◆ Task details ◆
Reproduce the records below exactly, but only between the lines holding "mkFramework (fw_last_error f)" and "if fw_initialized f", inclusive.

◆ Information given ◆
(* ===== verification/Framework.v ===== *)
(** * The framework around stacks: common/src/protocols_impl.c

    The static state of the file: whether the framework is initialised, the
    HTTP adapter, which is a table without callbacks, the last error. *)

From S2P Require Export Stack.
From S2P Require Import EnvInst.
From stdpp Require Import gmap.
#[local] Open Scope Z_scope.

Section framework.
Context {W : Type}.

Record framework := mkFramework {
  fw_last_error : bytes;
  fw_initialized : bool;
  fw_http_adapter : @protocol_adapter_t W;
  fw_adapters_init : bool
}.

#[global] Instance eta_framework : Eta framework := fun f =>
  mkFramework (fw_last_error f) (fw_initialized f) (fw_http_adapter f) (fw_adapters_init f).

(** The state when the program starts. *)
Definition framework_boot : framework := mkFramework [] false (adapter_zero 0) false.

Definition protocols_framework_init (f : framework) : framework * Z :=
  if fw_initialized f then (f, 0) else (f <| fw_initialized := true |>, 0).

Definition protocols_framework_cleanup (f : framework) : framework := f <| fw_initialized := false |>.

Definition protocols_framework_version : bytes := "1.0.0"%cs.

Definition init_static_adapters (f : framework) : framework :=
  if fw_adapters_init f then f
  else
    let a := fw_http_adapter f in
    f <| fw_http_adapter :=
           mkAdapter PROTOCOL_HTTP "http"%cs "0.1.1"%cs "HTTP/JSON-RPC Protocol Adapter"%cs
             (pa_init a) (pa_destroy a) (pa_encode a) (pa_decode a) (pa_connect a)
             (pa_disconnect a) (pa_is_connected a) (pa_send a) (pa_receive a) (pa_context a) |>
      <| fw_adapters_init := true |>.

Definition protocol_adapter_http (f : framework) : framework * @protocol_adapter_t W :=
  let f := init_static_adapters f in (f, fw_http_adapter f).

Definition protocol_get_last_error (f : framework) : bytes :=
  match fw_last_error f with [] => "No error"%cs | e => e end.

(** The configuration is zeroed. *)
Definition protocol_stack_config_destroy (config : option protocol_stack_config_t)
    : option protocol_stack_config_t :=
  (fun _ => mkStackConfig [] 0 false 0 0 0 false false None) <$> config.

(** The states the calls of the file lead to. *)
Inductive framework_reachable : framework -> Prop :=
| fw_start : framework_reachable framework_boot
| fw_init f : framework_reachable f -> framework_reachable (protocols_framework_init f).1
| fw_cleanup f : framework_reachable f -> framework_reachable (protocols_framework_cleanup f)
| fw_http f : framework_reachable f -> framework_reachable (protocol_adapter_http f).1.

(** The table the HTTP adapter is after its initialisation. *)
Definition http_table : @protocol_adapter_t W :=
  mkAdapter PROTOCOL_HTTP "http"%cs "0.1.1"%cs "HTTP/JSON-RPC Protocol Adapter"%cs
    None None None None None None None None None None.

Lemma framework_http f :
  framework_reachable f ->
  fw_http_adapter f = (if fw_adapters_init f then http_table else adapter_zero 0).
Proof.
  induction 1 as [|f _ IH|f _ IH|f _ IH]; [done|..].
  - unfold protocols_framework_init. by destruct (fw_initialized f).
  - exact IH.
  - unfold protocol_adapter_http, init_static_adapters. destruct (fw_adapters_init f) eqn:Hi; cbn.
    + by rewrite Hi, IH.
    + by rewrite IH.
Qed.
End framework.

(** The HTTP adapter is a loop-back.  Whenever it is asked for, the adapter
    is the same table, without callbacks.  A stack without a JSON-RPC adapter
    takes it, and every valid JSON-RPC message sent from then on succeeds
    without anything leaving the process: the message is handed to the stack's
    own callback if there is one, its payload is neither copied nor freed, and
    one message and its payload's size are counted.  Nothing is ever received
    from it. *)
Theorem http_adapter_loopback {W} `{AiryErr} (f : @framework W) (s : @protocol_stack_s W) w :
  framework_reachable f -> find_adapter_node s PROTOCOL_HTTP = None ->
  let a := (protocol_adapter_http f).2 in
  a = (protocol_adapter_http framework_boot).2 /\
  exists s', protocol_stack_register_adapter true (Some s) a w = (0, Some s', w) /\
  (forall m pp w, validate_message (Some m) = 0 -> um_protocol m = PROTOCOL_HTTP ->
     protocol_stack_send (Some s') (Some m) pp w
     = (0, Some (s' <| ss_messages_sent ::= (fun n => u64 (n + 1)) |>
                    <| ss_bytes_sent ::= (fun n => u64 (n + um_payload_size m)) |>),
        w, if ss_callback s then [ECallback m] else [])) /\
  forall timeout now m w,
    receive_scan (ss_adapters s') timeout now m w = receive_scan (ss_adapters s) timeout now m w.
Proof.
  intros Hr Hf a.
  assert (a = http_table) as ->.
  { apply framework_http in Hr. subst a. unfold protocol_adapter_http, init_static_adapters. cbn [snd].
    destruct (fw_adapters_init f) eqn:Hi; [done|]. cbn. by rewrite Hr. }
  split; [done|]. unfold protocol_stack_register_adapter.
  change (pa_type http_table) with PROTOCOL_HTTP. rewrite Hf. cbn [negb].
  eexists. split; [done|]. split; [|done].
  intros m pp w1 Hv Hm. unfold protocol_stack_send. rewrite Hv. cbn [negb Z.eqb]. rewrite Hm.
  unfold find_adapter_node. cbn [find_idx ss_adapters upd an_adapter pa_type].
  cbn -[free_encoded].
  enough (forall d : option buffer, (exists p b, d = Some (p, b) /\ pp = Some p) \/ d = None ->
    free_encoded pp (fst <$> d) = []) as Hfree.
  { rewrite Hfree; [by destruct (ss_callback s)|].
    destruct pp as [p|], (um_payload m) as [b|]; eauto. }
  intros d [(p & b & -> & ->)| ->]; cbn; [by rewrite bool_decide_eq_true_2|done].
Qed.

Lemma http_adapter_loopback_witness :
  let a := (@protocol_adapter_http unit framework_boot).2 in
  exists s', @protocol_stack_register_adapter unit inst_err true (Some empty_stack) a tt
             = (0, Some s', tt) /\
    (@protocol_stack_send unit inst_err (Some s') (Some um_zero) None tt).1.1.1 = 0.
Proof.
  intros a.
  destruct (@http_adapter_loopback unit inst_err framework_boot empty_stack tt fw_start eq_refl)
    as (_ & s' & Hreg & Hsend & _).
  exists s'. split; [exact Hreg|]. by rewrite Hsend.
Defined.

◆ Completed exercise ◆
  mkFramework (fw_last_error f) (fw_initialized f) (fw_http_adapter f) (fw_adapters_init f).

(** The state when the program starts. *)
Definition framework_boot : framework := mkFramework [] false (adapter_zero 0) false.

Definition protocols_framework_init (f : framework) : framework * Z :=
  if fw_initialized f then (f, 0) else (f <| fw_initialized := true |>, 0).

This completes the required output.